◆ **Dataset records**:
+===+

Lemma serve_streams token max accepts :
  Forall stream_ok accepts → Forall (clean max) accepts →
  serve token max accepts = session_spec token max (connection_of <$> accepts).
Proof.
  induction 1 as [|r accepts Hr _ IH]; [done|]. rewrite Forall_cons. intros [Hc Hcs].
  specialize (IH Hcs). clear Hcs. destruct r as [[reads wh]|e]; [|done].
  rewrite serve_judged by first [done|by apply clean_unambiguous].
  cbn [clean ps_reads fmap list_fmap connection_of session_spec ps_write] in *. unfold judge.
  destruct (stream_of_reads reads) as [data e]. cbn [fst] in Hc |- *.
  destruct (parse max data) as [[fs rest] x]. cbn in Hc. subst x. cbn [fst].
  destruct token as [t|]; [|done]. destruct fs as [|f fs]; [by destruct e|].
  by destruct (is_auth_frame (as_bytes t) f).
Qed.

Lemma serve_equiv token max accepts1 accepts2 :
  Forall stream_ok accepts1 → Forall stream_ok accepts2 → Forall (unambiguous token max) accepts1 →
  accepts1 ≡ accepts2 → serve token max accepts1 = serve token max accepts2.
Proof.
  intros H1 H2 Hun Heq. revert H1 H2 Hun.
  induction Heq as [|r1 r2 l1 l2 Hr _ IH]; [done|].
  rewrite !Forall_cons. intros [H1 H1'] [H2 H2'] [Hun Hun']. specialize (IH H1' H2' Hun').
  assert (Hun2 : unambiguous token max r2) by (by rewrite <- Hr).
  destruct r1 as [[reads1 wh1]|e1], r2 as [[reads2 wh2]|e2]; try by inversion Hr.
  rewrite !serve_judged by done. inversion Hr as [[Hreads Hwh]]. by rewrite Hreads, IH.
Qed.
End Streams.

(** ** Properties *)

(** C9: the session is a function of the byte streams.  On connections without
    protocol errors, accepting and then reading gives exactly what the
    reference gives that parses each whole stream at once: which connection is
    adopted, its write half, every frame dispatched, and how the read loop
    ends; also when it waits for ever. *)
Theorem session_by_streams `{TP : ThirdParty} {W} (token : option string) (max : u32)
  (accepts : list (result io_Error (PipeStream W))) :
  Forall stream_ok accepts → Forall (clean max) accepts →
  serve token max accepts = session_spec token max (connection_of <$> accepts).
Proof. apply serve_streams. Qed.

(** C8: how the kernel cuts the streams into reads is invisible: two sequences
    of connections that deliver the same bytes give the same adoption, the
    same frames in the same order and the same end of the read loop.  The
    streams may be malformed, except that with a token no stream that opens
    with the right AUTH frame may, and without one no stream that opens with a
    well-formed frame: there the cut does matter, see malformed_cut_matters. *)
Theorem session_cut_equivalence `{TP : ThirdParty} {W} (token : option string) (max : u32)
  (accepts1 accepts2 : list (result io_Error (PipeStream W))) :
  Forall stream_ok accepts1 → Forall stream_ok accepts2 →
  Forall (unambiguous token max) accepts1 →
  accepts1 ≡ accepts2 →
  serve token max accepts1 = serve token max accepts2.
Proof. apply serve_equiv. Qed.

(** C38: with a protocol error the cut does matter.  When the AUTH frame and the
    malformed bytes behind it arrive in one read, the connection is rejected
    and the next one is tried; when they arrive in two, it is adopted and the
    read loop ends with the error. *)
Theorem malformed_cut_matters `{TP : ThirdParty} {W} (token : string) (max : u32)
  (f : Frame) (bad rest : bytes) (fs : list Frame) (e : ProcwireError) (wh : W)
  (tl : list socket_read) (accepts : list (result io_Error (PipeStream W))) :
  frame_wf max f → method_id (header f) = AUTH_METHOD_ID → payload f = as_bytes token →
  is_bytes bad → parse max bad = (fs, rest, Some e) →
  serve (Some token) max
    (Ok {| ps_reads := Ok (frame_bytes f ++ bad) :: tl; ps_write := wh |} :: accepts)
  = serve (Some token) max accepts
  ∧ serve (Some token) max
      (Ok {| ps_reads := Ok (frame_bytes f) :: Ok bad :: tl; ps_write := wh |} :: accepts)
    = Some (Ok (wh, ([], Some (Err e)))).
Proof.
  intros Hf Hm Ht Hbad Hp. pose proof (frame_bytes_is_bytes _ _ Hf) as Hfb.
  assert (Hwhole : parse max (frame_bytes f ++ bad) = (f :: fs, rest, Some e)).
  { pose proof (parse_frames max [f] bad) as H. cbn in H. rewrite app_nil_r in H.
    rewrite H, Hp; [done|by constructor]. }
  assert (Hone : parse max (frame_bytes f) = ([f], [], None)).
  { pose proof (parse_frames max [f] []) as H. cbn in H. rewrite !app_nil_r in H.
    rewrite H, parse_nil; [done|by constructor]. }
  assert (Hauth : is_auth_frame (as_bytes token) f = true).
  { unfold is_auth_frame. rewrite Hm, Ht, Z.eqb_refl. by apply constant_time_eq_true. }
  destruct (frame_bytes f) as [|b c] eqn:Hbytes; [by rewrite parse_nil in Hone|].
  destruct bad as [|b' bad]; [by rewrite parse_nil in Hp|].
  unfold serve. cbn [accept_parent ps_reads ps_write app]. unfold run_auth_handshake.
  cbn [auth_loop]. split.
  - destruct (push_holds_error _ _ _ _ _ _ _ (holds_fresh max)
      (Forall_app_2 _ (b :: c) (b' :: bad) Hfb Hbad) Hwhole) as (fb' & Hpush).
    cbn [app] in Hpush. by rewrite Hpush.
  - destruct (push_holds _ _ _ _ _ _ (holds_fresh max) Hfb Hone) as (fb' & -> & Hfb').
    fold (is_auth_frame (as_bytes token) f). rewrite Hauth. unfold read_loop.
    cbn [ad_write ad_buffer ad_reads ad_initial read_loop_from app].
    by destruct (push_holds_error _ _ _ _ _ _ _ Hfb' Hbad Hp) as (fb'' & ->).
Qed.
(* ===== verification/EndToEnd.v ===== *)
(** * Writer to reader: what comes out of the pipe

    The writer task and the frame buffer composed: the parent runs the same
    framing on the bytes the task has written, as far as it has read them.
    Then the client runtime on top of the writer task, through the writer
    interface, down to what the parent parses.  The crate bounds no outbound
    payload: [ob_fits] says that its length fits the header, [over_limit] that
    the parent refuses the frame. *)

From S2P Require Import Prelude Errors WireFormat Frame FrameBuffer Codec Writer WriterTask.
From S2P Require Import Init Program WriterImpl Context Registry Client.

(** The outbound frame that carries a frame. *)
Definition ob_of (f : Frame) : OutboundFrame := new_outbound (header f) (payload f).

(** A frame that declares the length of its payload, whatever that length. *)
Record frame_fits (f : Frame) : Prop := {
  ff_header : header_wf (header f);
  ff_length : zlen (payload f) = payload_length (header f);
  ff_bytes : is_bytes (payload f)
}.

Lemma frame_wf_fits max f : frame_wf max f ↔ frame_fits f ∧ header_valid max (header f).
Proof. split; [intros [? ? ? ?]; split; [by split|done]|intros [[? ? ?] ?]; by split]. Qed.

+===+

◆ **What is being asked**: Look above for the line holding "rewrite app_nil_r in H.". Print it and every line after it, exactly, through the line holding "cbn [app] in Hpush. by rewrite Hpush.".

◆ **Reply**:
  { pose proof (parse_frames max [f] bad) as H. cbn in H. rewrite app_nil_r in H.
    rewrite H, Hp; [done|by constructor]. }
  assert (Hone : parse max (frame_bytes f) = ([f], [], None)).
  { pose proof (parse_frames max [f] []) as H. cbn in H. rewrite !app_nil_r in H.
    rewrite H, parse_nil; [done|by constructor]. }
  assert (Hauth : is_auth_frame (as_bytes token) f = true).
  { unfold is_auth_frame. rewrite Hm, Ht, Z.eqb_refl. by apply constant_time_eq_true. }
  destruct (frame_bytes f) as [|b c] eqn:Hbytes; [by rewrite parse_nil in Hone|].
  destruct bad as [|b' bad]; [by rewrite parse_nil in Hp|].
  unfold serve. cbn [accept_parent ps_reads ps_write app]. unfold run_auth_handshake.
  cbn [auth_loop]. split.
  - destruct (push_holds_error _ _ _ _ _ _ _ (holds_fresh max)
      (Forall_app_2 _ (b :: c) (b' :: bad) Hfb Hbad) Hwhole) as (fb' & Hpush).
    cbn [app] in Hpush. by rewrite Hpush.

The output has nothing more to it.